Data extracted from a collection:
◇ ◇ ◇
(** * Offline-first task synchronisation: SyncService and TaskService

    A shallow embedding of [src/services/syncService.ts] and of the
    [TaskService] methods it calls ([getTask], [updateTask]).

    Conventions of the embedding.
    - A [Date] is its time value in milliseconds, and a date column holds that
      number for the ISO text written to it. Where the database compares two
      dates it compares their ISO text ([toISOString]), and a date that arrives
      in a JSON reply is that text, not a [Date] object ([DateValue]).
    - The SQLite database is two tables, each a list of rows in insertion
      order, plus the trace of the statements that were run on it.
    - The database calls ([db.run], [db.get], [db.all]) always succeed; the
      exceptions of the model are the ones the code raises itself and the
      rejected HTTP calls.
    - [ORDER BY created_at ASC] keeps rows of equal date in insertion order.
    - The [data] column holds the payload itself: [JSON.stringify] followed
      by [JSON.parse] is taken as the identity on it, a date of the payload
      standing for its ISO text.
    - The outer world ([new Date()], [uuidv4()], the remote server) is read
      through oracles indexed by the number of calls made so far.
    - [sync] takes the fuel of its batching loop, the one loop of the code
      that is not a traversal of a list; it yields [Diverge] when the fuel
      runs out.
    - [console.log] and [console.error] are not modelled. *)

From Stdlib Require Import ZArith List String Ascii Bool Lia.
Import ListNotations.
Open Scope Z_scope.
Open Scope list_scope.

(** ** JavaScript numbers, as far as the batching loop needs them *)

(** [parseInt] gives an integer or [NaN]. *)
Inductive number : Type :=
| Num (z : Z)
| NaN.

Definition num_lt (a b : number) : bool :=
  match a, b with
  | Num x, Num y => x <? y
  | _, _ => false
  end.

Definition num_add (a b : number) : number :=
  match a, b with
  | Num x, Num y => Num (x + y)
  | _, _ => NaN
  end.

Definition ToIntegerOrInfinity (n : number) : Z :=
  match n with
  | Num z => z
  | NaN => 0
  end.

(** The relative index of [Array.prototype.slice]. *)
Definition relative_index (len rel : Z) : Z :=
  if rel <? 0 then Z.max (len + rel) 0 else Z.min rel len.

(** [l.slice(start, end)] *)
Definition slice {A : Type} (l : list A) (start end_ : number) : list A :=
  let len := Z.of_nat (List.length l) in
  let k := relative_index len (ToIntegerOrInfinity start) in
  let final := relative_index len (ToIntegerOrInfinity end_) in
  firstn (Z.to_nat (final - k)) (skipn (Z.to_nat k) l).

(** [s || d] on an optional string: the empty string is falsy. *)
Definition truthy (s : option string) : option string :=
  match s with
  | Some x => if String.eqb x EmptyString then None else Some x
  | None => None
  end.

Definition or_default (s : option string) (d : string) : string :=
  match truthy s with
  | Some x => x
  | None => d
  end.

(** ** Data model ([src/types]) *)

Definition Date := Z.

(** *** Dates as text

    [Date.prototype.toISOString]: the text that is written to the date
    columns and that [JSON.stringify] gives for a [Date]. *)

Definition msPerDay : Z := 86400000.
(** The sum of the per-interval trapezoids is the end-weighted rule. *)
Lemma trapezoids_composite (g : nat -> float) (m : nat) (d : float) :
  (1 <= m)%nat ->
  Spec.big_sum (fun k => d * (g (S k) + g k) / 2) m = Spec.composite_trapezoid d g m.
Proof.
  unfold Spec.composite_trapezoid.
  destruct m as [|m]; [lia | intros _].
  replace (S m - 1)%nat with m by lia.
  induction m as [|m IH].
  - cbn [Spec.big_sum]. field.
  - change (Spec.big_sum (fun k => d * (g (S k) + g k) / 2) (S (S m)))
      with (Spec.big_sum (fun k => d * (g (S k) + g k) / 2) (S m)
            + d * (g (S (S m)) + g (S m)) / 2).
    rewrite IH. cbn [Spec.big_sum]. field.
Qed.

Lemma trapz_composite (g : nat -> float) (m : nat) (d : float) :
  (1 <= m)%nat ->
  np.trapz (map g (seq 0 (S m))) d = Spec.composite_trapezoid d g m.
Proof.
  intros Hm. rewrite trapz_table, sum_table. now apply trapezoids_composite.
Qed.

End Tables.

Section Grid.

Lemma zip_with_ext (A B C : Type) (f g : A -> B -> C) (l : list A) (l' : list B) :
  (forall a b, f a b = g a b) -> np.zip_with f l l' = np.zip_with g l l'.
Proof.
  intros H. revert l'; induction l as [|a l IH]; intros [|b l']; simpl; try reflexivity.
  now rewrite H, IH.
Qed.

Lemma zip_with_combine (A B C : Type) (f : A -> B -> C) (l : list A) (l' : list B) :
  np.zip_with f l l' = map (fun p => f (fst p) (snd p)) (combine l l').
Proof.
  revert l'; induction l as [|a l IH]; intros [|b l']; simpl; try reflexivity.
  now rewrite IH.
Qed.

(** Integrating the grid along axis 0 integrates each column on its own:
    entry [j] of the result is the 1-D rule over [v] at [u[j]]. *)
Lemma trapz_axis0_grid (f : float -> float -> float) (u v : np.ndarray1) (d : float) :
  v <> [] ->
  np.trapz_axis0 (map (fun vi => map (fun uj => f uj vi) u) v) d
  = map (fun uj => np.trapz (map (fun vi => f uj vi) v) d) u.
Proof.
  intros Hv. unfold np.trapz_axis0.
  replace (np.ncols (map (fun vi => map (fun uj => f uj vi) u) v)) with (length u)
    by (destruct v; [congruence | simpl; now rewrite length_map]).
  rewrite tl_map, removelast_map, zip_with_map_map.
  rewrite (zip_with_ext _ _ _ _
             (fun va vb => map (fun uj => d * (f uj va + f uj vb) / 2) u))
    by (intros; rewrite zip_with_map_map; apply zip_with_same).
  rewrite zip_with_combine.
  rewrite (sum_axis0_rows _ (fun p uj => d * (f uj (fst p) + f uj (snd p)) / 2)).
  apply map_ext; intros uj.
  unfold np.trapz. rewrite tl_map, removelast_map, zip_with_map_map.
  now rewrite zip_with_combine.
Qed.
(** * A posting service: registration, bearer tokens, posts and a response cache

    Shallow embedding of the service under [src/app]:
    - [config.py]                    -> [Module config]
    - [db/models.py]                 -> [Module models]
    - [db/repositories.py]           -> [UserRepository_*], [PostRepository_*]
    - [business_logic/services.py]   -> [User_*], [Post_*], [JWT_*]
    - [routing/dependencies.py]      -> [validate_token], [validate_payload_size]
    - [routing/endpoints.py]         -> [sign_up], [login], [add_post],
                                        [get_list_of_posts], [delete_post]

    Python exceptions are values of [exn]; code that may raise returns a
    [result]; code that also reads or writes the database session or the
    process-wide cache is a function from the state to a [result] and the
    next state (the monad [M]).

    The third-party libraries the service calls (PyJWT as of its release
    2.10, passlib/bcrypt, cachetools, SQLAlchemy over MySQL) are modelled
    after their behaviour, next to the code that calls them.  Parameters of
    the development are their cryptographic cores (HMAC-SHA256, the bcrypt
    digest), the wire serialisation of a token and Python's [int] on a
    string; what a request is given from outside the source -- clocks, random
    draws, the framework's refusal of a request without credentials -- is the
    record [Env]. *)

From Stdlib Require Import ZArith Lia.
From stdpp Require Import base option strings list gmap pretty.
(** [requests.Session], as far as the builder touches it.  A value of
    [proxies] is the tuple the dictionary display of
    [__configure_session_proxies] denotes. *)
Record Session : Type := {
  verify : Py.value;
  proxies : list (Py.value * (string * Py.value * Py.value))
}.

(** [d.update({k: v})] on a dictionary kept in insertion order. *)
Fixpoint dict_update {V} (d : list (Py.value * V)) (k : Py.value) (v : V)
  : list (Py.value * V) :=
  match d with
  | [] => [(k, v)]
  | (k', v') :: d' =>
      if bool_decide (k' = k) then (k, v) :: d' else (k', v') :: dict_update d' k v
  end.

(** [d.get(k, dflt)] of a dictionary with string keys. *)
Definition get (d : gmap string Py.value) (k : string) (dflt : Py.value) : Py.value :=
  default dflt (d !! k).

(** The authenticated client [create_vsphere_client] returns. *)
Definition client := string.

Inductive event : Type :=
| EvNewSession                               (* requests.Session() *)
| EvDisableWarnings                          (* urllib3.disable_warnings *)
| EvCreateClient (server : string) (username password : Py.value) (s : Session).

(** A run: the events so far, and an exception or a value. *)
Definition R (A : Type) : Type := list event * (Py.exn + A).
◇ ◇ ◇
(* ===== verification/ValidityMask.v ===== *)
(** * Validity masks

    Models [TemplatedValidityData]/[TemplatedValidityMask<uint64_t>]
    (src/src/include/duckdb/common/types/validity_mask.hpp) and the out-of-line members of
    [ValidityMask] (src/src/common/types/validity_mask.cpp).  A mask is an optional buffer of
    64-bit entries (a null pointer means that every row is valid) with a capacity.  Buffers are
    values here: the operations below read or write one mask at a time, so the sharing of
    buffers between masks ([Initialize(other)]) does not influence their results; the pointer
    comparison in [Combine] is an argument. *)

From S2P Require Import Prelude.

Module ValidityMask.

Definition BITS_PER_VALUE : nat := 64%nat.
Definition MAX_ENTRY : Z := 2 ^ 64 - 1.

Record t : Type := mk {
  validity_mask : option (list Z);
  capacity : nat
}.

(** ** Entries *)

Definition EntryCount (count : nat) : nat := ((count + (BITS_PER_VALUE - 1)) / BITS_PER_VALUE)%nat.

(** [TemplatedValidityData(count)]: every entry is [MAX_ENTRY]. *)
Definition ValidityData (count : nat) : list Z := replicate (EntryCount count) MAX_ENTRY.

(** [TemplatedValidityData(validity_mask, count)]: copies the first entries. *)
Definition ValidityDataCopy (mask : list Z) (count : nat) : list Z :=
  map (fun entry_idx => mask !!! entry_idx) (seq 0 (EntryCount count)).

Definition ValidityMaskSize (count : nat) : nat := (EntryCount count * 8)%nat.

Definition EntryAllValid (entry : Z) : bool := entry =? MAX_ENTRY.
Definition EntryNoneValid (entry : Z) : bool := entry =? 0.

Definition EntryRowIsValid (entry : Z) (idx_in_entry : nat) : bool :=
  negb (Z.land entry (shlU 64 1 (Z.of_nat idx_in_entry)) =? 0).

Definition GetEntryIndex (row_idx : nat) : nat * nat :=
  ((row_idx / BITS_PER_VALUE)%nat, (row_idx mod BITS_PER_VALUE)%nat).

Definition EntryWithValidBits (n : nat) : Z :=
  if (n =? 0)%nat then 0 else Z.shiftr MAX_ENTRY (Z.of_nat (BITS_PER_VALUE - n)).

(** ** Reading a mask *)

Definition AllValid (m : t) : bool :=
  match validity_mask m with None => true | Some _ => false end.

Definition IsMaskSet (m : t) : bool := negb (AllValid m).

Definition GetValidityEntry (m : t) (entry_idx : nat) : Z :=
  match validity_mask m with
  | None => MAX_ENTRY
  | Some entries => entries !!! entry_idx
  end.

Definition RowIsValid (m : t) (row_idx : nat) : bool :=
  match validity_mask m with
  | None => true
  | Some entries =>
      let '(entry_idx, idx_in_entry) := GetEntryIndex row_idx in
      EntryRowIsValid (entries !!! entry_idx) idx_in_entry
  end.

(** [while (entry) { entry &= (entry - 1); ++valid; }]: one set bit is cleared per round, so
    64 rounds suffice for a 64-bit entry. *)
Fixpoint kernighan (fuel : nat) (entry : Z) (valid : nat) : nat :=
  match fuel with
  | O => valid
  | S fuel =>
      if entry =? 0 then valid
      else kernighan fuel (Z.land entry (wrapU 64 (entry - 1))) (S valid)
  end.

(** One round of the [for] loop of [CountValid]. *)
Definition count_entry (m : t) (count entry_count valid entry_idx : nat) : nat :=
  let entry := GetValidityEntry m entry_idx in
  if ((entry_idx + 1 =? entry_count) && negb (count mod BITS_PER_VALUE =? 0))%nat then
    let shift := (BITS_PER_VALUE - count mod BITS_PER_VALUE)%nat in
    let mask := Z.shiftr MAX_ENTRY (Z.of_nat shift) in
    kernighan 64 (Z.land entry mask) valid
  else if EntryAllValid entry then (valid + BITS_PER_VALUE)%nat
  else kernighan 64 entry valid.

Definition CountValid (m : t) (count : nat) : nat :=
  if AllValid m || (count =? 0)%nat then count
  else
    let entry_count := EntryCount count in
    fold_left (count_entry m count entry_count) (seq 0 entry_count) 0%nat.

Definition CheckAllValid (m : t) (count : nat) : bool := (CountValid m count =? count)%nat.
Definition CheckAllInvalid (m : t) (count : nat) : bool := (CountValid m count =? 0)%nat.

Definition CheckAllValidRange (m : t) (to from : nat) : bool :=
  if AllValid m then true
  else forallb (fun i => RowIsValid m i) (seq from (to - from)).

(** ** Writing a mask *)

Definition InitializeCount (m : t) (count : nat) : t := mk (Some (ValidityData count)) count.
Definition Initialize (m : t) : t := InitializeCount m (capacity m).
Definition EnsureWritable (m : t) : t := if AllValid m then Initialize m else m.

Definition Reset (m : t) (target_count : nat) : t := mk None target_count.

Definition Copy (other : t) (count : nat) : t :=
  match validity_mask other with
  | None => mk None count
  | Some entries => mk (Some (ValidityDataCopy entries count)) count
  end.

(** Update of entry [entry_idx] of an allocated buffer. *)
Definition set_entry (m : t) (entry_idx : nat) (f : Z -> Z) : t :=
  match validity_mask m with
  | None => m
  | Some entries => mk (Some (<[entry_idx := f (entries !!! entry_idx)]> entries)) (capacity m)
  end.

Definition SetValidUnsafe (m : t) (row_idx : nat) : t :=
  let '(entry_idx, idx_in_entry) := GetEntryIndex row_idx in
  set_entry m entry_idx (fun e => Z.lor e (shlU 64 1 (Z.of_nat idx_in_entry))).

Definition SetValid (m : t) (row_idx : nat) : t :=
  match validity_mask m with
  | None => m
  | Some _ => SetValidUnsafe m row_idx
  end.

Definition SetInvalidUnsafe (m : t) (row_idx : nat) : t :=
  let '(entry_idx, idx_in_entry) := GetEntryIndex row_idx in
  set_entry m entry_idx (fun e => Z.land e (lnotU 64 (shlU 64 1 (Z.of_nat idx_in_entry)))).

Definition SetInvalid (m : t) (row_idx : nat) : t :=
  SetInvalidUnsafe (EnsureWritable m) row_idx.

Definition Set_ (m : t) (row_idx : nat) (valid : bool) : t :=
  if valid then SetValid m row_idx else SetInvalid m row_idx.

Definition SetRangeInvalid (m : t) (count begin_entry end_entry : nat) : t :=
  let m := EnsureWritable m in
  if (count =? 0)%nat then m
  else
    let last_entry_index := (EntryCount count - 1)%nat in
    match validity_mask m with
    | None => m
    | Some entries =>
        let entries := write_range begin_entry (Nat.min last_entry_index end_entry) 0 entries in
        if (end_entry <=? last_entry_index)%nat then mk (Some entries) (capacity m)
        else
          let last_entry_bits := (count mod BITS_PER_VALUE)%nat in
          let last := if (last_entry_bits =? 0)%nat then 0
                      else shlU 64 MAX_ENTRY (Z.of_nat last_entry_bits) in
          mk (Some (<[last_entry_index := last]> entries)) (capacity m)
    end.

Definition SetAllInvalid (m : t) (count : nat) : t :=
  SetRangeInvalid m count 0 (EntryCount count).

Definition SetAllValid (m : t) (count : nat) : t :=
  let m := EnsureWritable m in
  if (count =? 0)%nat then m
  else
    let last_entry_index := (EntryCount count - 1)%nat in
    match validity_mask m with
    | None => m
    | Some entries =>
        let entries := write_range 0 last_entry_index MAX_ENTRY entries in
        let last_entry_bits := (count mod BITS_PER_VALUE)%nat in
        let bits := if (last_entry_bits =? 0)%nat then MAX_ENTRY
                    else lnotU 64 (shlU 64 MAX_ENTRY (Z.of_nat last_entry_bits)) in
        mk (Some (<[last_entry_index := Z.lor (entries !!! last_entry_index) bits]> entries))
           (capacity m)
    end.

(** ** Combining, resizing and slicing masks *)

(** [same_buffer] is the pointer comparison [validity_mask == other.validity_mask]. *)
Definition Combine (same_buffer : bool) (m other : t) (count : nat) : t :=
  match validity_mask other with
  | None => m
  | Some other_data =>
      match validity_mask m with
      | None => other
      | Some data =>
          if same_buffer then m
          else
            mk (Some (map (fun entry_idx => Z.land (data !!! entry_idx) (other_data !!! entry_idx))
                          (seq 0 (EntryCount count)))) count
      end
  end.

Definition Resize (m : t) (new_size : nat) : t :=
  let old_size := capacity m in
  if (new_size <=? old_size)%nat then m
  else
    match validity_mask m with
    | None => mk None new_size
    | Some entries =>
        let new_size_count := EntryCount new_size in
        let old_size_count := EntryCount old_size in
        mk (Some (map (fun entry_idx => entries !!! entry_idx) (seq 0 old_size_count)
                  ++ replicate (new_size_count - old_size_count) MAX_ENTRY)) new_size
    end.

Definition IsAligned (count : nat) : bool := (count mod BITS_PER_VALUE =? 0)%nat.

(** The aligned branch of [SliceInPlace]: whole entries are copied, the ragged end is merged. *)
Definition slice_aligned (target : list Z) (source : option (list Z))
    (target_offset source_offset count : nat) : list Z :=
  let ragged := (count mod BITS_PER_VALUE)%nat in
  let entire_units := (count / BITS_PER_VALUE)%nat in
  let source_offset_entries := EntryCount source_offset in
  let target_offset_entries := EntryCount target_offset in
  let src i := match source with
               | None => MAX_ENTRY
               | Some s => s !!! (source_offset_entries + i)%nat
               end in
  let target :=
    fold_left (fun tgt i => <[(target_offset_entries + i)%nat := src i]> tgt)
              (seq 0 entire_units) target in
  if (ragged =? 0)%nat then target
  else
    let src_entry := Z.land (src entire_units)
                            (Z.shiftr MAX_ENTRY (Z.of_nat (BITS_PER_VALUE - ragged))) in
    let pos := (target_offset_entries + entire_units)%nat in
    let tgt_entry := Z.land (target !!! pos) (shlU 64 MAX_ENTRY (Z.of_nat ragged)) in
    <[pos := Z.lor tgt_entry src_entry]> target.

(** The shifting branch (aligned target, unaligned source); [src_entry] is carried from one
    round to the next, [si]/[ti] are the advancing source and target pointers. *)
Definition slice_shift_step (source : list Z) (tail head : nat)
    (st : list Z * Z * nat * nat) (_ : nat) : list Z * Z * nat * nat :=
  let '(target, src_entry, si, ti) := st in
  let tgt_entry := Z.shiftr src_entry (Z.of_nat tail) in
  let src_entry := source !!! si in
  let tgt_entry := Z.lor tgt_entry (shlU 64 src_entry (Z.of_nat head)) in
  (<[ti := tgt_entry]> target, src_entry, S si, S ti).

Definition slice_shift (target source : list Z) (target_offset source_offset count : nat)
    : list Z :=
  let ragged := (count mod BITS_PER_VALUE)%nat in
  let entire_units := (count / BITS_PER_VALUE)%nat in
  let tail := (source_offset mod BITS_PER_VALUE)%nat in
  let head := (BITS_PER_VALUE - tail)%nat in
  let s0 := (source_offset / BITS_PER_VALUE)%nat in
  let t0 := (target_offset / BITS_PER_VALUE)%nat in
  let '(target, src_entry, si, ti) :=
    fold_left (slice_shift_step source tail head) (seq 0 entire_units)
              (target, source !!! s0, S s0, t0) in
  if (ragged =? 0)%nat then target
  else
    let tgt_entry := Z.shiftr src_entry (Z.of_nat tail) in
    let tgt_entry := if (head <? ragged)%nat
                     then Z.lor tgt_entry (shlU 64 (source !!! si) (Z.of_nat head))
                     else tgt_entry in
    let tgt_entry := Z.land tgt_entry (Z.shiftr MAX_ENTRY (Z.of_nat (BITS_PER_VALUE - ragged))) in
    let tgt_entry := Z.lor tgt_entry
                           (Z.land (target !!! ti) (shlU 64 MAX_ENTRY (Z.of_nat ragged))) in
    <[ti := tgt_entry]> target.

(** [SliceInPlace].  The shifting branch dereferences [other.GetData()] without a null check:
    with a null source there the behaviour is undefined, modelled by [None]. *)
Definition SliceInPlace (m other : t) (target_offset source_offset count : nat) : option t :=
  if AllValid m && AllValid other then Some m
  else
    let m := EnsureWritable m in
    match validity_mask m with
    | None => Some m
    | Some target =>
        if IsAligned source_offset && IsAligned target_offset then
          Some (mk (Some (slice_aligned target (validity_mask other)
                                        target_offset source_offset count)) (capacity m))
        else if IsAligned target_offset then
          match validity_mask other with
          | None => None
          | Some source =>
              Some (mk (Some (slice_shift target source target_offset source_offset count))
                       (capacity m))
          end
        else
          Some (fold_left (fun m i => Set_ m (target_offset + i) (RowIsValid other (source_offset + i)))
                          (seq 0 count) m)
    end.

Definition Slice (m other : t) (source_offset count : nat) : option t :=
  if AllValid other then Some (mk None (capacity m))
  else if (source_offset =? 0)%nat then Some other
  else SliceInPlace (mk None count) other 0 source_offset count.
◇ ◇ ◇
Read the entries and select each line where the word "EntryRowIsValid" is found.

Definition EntryRowIsValid (entry : Z) (idx_in_entry : nat) : bool :=
      EntryRowIsValid (entries !!! entry_idx) idx_in_entry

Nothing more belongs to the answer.